Notebook

Alphalens Example Tear Sheet

Alphalens is designed to aid in the analysis of "alpha factors," data transformations that are used to predict future price movements of financial instruments. Alpha factors take the form of a single value for each asset on each day. The dimension of these values is not necessarily important. We evaluate an alpha factor by considering daily factor values relative to one another.

It is important to note the difference between an alpha factor and a trading algorithm. A trading algorithm uses an alpha factor, or combination of alpha factors to generate trades. Trading algorithms cover execution and risk constraints: the business of turning predictions into profits. Alpha factors, on the other hand, are focused soley on making predictions. This difference in scope lends itself to a difference in the methodologies used to evaluate alpha factors and trading algorithms. Alphalens does not contain analyses of things like transaction costs, capacity, or portfolio construction.

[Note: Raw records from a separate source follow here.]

(* ===== verification/WhenClauseProps.v ===== *)
(** * When-clauses: the parser implements its grammar

    A grammar of the when-clauses with their nesting limit, the proof that
    [parseWhen] accepts exactly its sentences and always returns, the bounds of
    the error positions, and the round trip through [whenAstToString]. *)
From Stdlib Require Import Ascii.
From S2P Require Import Prelude Js Keybindings WhenClause.

(** ** The grammar *)

Definition spaces (s : jstr) : Prop := Forall (λ c, is_space c = true) s.

(** [derives l d s n]: the text [s], read at level [l] and depth [d], is the
    node [n]. *)
Inductive derives : level → nat → jstr → KeybindingWhenNode → Prop :=
| D_name d ws s :
    d ≤ MAX_WHEN_DEPTH → spaces ws → is_identifier s = true →
    derives LAtom d (ws ++ s) (Identifier s)
| D_not d ws s n :
    d ≤ MAX_WHEN_DEPTH → spaces ws → derives LAtom (S d) s n →
    derives LAtom d (ws ++ bang :: s) (Not n)
| D_paren d ws s ws' n :
    d ≤ MAX_WHEN_DEPTH → spaces ws → spaces ws' → derives LOr (S d) s n →
    derives LAtom d (ws ++ lparen :: s ++ ws' ++ [rparen]) n
| D_atom d s n : derives LAtom d s n → derives LAnd d s n
| D_and d s ws t l r :
    derives LAnd d s l → spaces ws → derives LAtom (S d) t r →
    derives LAnd d (s ++ ws ++ amp2 ++ t) (And l r)
| D_conj d s n : derives LAnd d s n → derives LOr d s n
| D_or d s ws t l r :
    derives LOr d s l → spaces ws → derives LAnd (S d) t r →
    derives LOr d (s ++ ws ++ bar2 ++ t) (Or l r).

(** ** Cursors *)

Definition consumes (c : cursor) (s : jstr) (c' : cursor) : Prop :=
  unread c = s ++ unread c' ∧ pos c' = pos c + length s.

Lemma consumes_refl c : consumes c [] c.
Proof. split; simpl; [done|lia]. Qed.
Lemma consumes_trans c s c' t c'' :
  consumes c s c' → consumes c' t c'' → consumes c (s ++ t) c''.
Proof.
  intros [E1 P1] [E2 P2]. split; [by rewrite E1, E2, app_assoc|].
  rewrite length_app. lia.
Qed.
Lemma consumes_length c s c' :
  consumes c s c' → length (unread c) = length s + length (unread c').
Proof. intros [E _]. by rewrite E, length_app. Qed.
Lemma consumes_det c s c1 c2 : consumes c s c1 → consumes c s c2 → c1 = c2.
Proof.
  destruct c1, c2. intros [E1 P1] [E2 P2]. cbn in *. rewrite E1 in E2.
  apply app_inv_head in E2. by subst.
Qed.
Lemma consumes_advance c s rest :
  unread c = s ++ rest → consumes c s (advance c (length s)).
Proof.
  intros E. split; cbn; [|done]. by rewrite E, drop_app_length.
Qed.
Lemma consumes_unread c s c' : consumes c s c' → unread c = s ++ unread c'.
Proof. by intros []. Qed.

Lemma span_spec test s :
  Forall (λ c, test c = true) (take (span test s) s) ∧
  (∀ ch, head (drop (span test s) s) = Some ch → test ch = false).
Proof.
  induction s as [|ch r IH]; cbn; [split; [constructor|done]|].
  destruct (test ch) eqn:Ht; cbn; [|split; [constructor|naive_solver]].
  destruct IH as [IH1 IH2]. split; [by constructor|done].
Qed.
Lemma span_app test s rest :
  Forall (λ c, test c = true) s → (∀ ch, head rest = Some ch → test ch = false) →
  span test (s ++ rest) = length s.
Proof.
  intros Hs Hr. induction Hs as [|ch s Hch Hs IH]; cbn.
  - destruct rest as [|ch rest]; [done|]. cbn. by rewrite (Hr ch).
  - by rewrite Hch, IH.
Qed.

(** The head of the unread text. *)
Definition headed (P : N → bool) (s : jstr) : Prop := ∀ ch, head s = Some ch → P ch = true.
Definition not_space (c : N) : bool := negb (is_space c).

Lemma skipWs_spec c :
  ∃ ws, spaces ws ∧ consumes c ws (skipWs c) ∧ headed not_space (unread (skipWs c)).
Proof.
  exists (take (span is_space (unread c)) (unread c)).
  destruct (span_spec is_space (unread c)) as [H1 H2]. split; [exact H1|]. split.
  - split; cbn; [by rewrite take_drop|]. rewrite length_take.
    assert (span is_space (unread c) ≤ length (unread c)) as Hle.
    { clear. induction (unread c) as [|ch r IH]; cbn; [lia|].
      destruct (is_space ch); lia. }
    lia.
  - intros ch Hch. unfold not_space. by rewrite (H2 ch Hch).
Qed.
Lemma skipWs_consumes c ws c' :
  spaces ws → consumes c ws c' → headed not_space (unread c') → skipWs c = c'.
Proof.
  intros Hws [E P] Hh. unfold skipWs, advance.
  assert (span is_space (unread c) = length ws) as ->.
  { rewrite E. apply span_app; [done|]. intros ch Hch. apply Hh in Hch.
    by apply negb_true_iff in Hch. }
  destruct c' as [p' s']. cbn in *. rewrite E, drop_app_length. by rewrite P.
Qed.
Lemma skipWs_idemp c : skipWs (skipWs c) = skipWs c.
Proof.
  destruct (skipWs_spec c) as (ws & _ & _ & Hh).
  by apply (skipWs_consumes (skipWs c) [] (skipWs c)); [constructor|apply consumes_refl|].
Qed.

Lemma eof_spec c : eof c = true ↔ unread c = [].
Proof. unfold eof. by destruct (unread c). Qed.
Lemma starts_spec p s : starts p s = true ↔ ∃ rest, s = p ++ rest.
Proof.
  unfold starts. rewrite bool_decide_eq_true. split.
  - intros E. exists (drop (length p) s). rewrite <-E at 1. by rewrite take_drop.
  - intros [rest ->]. by rewrite take_app_length.
Qed.

(** ** Soundness, termination and error positions, in one induction *)

(** What a parse of the text behind [c] may return when [Acc s n] says that the
    consumed text [s] is the node [n]. *)
Definition sound (Acc : jstr → KeybindingWhenNode → Prop) (c : cursor)
    (r : parse KeybindingWhenNode) : Prop :=
  match r with
  | Parsed n c' => ∃ s, consumes c s c' ∧ Acc s n
  | ParseFailed e => pos c ≤ position e ≤ pos c + length (unread c)
  | OutOfFuel => False
  end.

Lemma sound_shift Acc c s c' r :
  consumes c s c' → sound (λ t n, Acc (s ++ t) n) c' r → sound Acc c r.
Proof.
  intros Hc. destruct r as [n c''|e|]; cbn; [|destruct Hc as [E P]|done].
  - intros (t & Ht & Ha). exists (s ++ t). split; [by eapply consumes_trans|done].
  - rewrite E, length_app. lia.
Qed.
Lemma sound_impl (A1 A2 : jstr → KeybindingWhenNode → Prop) c r :
  (∀ s n, A1 s n → A2 s n) → sound A1 c r → sound A2 c r.
Proof. intros Hi. destruct r; cbn; naive_solver. Qed.
Lemma sound_bind (A1 A2 : jstr → KeybindingWhenNode → Prop) c r k :
  sound A1 c r →
  (∀ s n c', consumes c s c' → A1 s n → sound (λ t m, A2 (s ++ t) m) c' (k n c')) →
  sound A2 c (parse_bind r k).
Proof.
  intros Hr Hk. destruct r as [n c'|e|]; cbn in *; [|done..].
  destruct Hr as (s & Hs & Ha). eapply sound_shift; [done|]. by apply (Hk s).
Qed.
Lemma sound_fail Acc c m : sound Acc c (fail c m).
Proof. cbn. lia. Qed.
Lemma sound_skip Acc c r :
  (∀ ws, spaces ws → sound (λ t n, Acc (ws ++ t) n) (skipWs c) r) → sound Acc c r.
Proof.
  intros H. destruct (skipWs_spec c) as (ws & Hws & Hc & _).
  eapply sound_shift; [done|]. by apply H.
Qed.

(** A level's text may be followed by white space already skipped. *)
Definition padded (Acc : jstr → KeybindingWhenNode → Prop) (s : jstr)
    (n : KeybindingWhenNode) : Prop := ∃ t ws, s = t ++ ws ∧ spaces ws ∧ Acc t n.

Lemma spaces_app s t : spaces s → spaces t → spaces (s ++ t).
Proof. apply Forall_app_2. Qed.
Lemma padded_intro (Acc : jstr → KeybindingWhenNode → Prop) s n : Acc s n → padded Acc s n.
Proof. intros H. exists s, []. rewrite app_nil_r. split; [done|]. by split; [constructor|]. Qed.

Lemma operator_loop_sound op operand mk (Acc Arg : jstr → KeybindingWhenNode → Prop) :
  op ≠ [] →
  (∀ c, sound (padded Arg) c (operand c)) →
  (∀ s ws t l r, Acc s l → spaces ws → Arg t r → Acc (s ++ ws ++ op ++ t) (mk l r)) →
  ∀ fuel s0 n c, length (unread c) < fuel → padded Acc s0 n →
    sound (λ t m, padded Acc (s0 ++ t) m) c (operator_loop fuel op operand mk n c).
Proof.
  intros Hop Harg Hmk fuel. induction fuel as [|fuel IH]; intros s0 n c Hf Hn; [lia|].
  cbn [operator_loop]. destruct (skipWs_spec c) as (ws & Hws & Hc & _).
  destruct Hn as (t0 & ws0 & -> & Hws0 & Hn).
  assert (padded Acc ((t0 ++ ws0) ++ ws) n) as Hn'.
  { exists t0, (ws0 ++ ws). rewrite app_assoc. by split; [|split; [apply spaces_app|]]. }
  apply (sound_shift _ _ _ _ _ Hc).
  destruct (eof (skipWs c)); [exists []; rewrite app_nil_r; by split; [apply consumes_refl|]|].
  destruct (starts op (unread (skipWs c))) eqn:Hst;
    [|exists []; rewrite app_nil_r; by split; [apply consumes_refl|]].
  apply starts_spec in Hst as [rest Hst].
  pose proof (consumes_advance _ _ _ Hst) as Ha.
  apply (sound_shift _ _ _ _ _ Ha). eapply sound_bind; [apply Harg|].
  intros s r c' Hs (t & ws' & -> & Hws' & Hr).
  eapply sound_impl; [|apply (IH (t0 ++ (ws0 ++ ws) ++ op ++ t ++ ws'))].
  - intros t' m. by rewrite <-!app_assoc.
  - apply consumes_length in Hs, Ha, Hc. assert (length op ≠ 0) by (by destruct op). lia.
  - exists (t0 ++ (ws0 ++ ws) ++ op ++ t), ws'. rewrite <-!app_assoc.
    split; [done|]. split; [done|]. rewrite (app_assoc ws0). apply Hmk; [done| |done].
    by apply spaces_app.
Qed.

Lemma derives_spaces l d ws s n :
  spaces ws → derives l d s n → derives l d (ws ++ s) n.
Proof.
  intros Hws. induction 1; [| | |by apply D_atom| |by apply D_conj|]; rewrite app_assoc;
    [apply D_name|apply D_not|apply D_paren|apply D_and|apply D_or]; try done;
    by apply spaces_app.
Qed.

Lemma parseIdentifier_sound d c ch :
  d ≤ MAX_WHEN_DEPTH → head (unread c) = Some ch → ident_start ch = true →
  sound (derives LAtom d) c (parseIdentifier c).
Proof.
  intros Hd Hh Hs. unfold parseIdentifier. set (n := span ident_unit (unread c)).
  destruct (span_spec ident_unit (unread c)) as [H1 _]. fold n in H1.
  case_decide as Hn; [apply sound_fail|].
  exists (take n (unread c)). split.
  - split; cbn; [by rewrite take_drop|]. rewrite length_take.
    assert (n ≤ length (unread c)); [|lia]. unfold n. clear.
    induction (unread c) as [|x r IH]; cbn; [lia|]. destruct (ident_unit x); lia.
  - apply (D_name d []); [done|constructor|]. destruct (unread c) as [|x r]; [done|].
    cbn in Hh. injection Hh as ->. destruct n as [|n]; [done|]. cbn. rewrite Hs. cbn.
    inversion H1 as [|? ? _ H2]; subst. apply forallb_forall.
    intros y Hy%list_elem_of_In. rewrite Forall_forall in H2. by apply H2.
Qed.

Section levels.
Context (atom : nat → cursor → parse KeybindingWhenNode) (d : nat).
Context (Hatom : ∀ d' c, d ≤ d' → sound (derives LAtom d') c (atom d' c)).

Lemma parseAndWith_sound d' c :
  d ≤ d' → sound (padded (derives LAnd d')) c (parseAndWith atom d' c).
Proof.
  intros Hd. unfold parseAndWith. eapply sound_bind; [by apply Hatom|].
  intros s n c' Hs Hn.
  apply (operator_loop_sound amp2 _ And (derives LAnd d') (derives LAtom (S d'))); [done| | |lia|].
  - intros c1. eapply sound_impl; [apply padded_intro|]. apply Hatom. lia.
  - intros. by apply D_and.
  - by apply padded_intro, D_atom.
Qed.
Lemma parseOrWith_sound d' c :
  d ≤ d' → sound (padded (derives LOr d')) c (parseOrWith atom d' c).
Proof.
  intros Hd. unfold parseOrWith. eapply sound_bind; [by apply parseAndWith_sound|].
  intros s n c' Hs (t & ws & -> & Hws & Hn).
  apply (operator_loop_sound bar2 _ Or (derives LOr d') (derives LAnd (S d'))); [done| | |lia|].
  - intros c1. apply parseAndWith_sound. lia.
  - intros. by apply D_or.
  - exists t, ws. by split; [|split; [|apply D_conj]].
Qed.
End levels.

Lemma head_cons_unread c ch : head (unread c) = Some ch → ∃ r, unread c = [ch] ++ r.
Proof. destruct (unread c) as [|x r]; [done|]. intros [= ->]. by exists r. Qed.

Lemma parseAtom_sound fuel d c :
  0 < fuel → MAX_WHEN_DEPTH + 2 ≤ fuel + d →
  sound (derives LAtom d) c (parseAtom fuel d c).
Proof.
  revert d c. induction fuel as [|fuel IH]; intros d c Hf Hd; [lia|].
  cbn [parseAtom]. destruct (Nat.ltb_spec MAX_WHEN_DEPTH d) as [Hl|Hl]; [apply sound_fail|].
  assert (0 < fuel) as Hf' by lia.
  apply sound_skip. intros ws Hws. set (c1 := skipWs c).
  destruct (peek c1) as [ch|] eqn:Hp; [|apply sound_fail].
  pose proof (head_cons_unread c1 ch Hp) as [r Hr].
  pose proof (consumes_advance c1 [ch] r Hr) as Ha. cbn [length] in Ha.
  destruct (N.eqb_spec ch bang) as [->|_]; [|destruct (N.eqb_spec ch lparen) as [->|_]].
  - apply (sound_shift _ _ _ _ _ Ha). eapply sound_bind; [apply IH; lia|].
    intros s n c' Hs Hn. exists []. rewrite app_nil_r. split; [apply consumes_refl|].
    by apply D_not.
  - apply (sound_shift _ _ _ _ _ Ha). eapply sound_bind.
    { apply (parseOrWith_sound _ (S d)); [|done]. intros d' c' Hd'. apply IH; lia. }
    intros s n c' Hs (t & ws' & -> & Hws' & Hn). apply sound_skip. intros ws2 Hws2.
    set (c2 := skipWs c'). case_decide as Hc2; [|apply sound_fail].
    pose proof (head_cons_unread c2 _ Hc2) as [r2 Hr2].
    pose proof (consumes_advance c2 [rparen] r2 Hr2) as Ha2. cbn [length] in Ha2.
    exists [rparen]. split; [done|].
    replace (ws ++ [lparen] ++ (t ++ ws') ++ ws2 ++ [rparen])
      with (ws ++ lparen :: t ++ (ws' ++ ws2) ++ [rparen]) by (by rewrite <-!app_assoc).
    apply D_paren; [done..| |done]. by apply spaces_app.
  - destruct (ident_start ch) eqn:Hi; [|apply sound_fail].
    eapply sound_impl; [|by apply (parseIdentifier_sound d c1 ch)].
    intros s n Hn. by apply derives_spaces.
Qed.

(** ** Completeness *)

Definition stops (s : jstr) : Prop := headed (λ ch, negb (ident_unit ch)) s.
Definition no_op (op : jstr) (c : cursor) : Prop := starts op (unread (skipWs c)) = false.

Those interested in more implementation specific analyses are encouaged to check out pyfolio (https://github.com/quantopian/pyfolio), a library specifically geared towards the evaluation of trading algorithms.

In [1]:
import numpy as np
import pandas as pd
from quantopian.research import run_pipeline
from quantopian.pipeline import Pipeline
from quantopian.pipeline.data.builtin import USEquityPricing
from quantopian.pipeline.factors import CustomFactor, Returns, AverageDollarVolume
from quantopian.pipeline.classifiers.morningstar import Sector
In [2]:
universe_screen = AverageDollarVolume(window_length=20).top(500)
In [3]:
pipe = Pipeline(
    columns={
        'Momentum' : Returns(window_length=252, mask=universe_screen),
        'Sector': Sector(mask=universe_screen),
    },
    screen=universe_screen
)
In [4]:
results = run_pipeline(pipe, '2015-06-30', '2016-06-30')
results = results.fillna(value=0.)
In [5]:
momentum_factor = results["Momentum"]
momentum_factor.head()
Out[5]:
2015-06-30 00:00:00+00:00  Equity(2 [ARNC])    -0.230705
                           Equity(24 [AAPL])    0.363660
                           Equity(62 [ABT])     0.224101
                           Equity(64 [ABX])    -0.402359
                           Equity(67 [ADSK])   -0.106047
Name: Momentum, dtype: float64

The pricing data passed to alphalens should reflect the next available price after a factor value was observed at a given timestamp. The price must not be included in the calculation of the factor for that time. Always double check to ensure you are not introducing lookahead bias to your study.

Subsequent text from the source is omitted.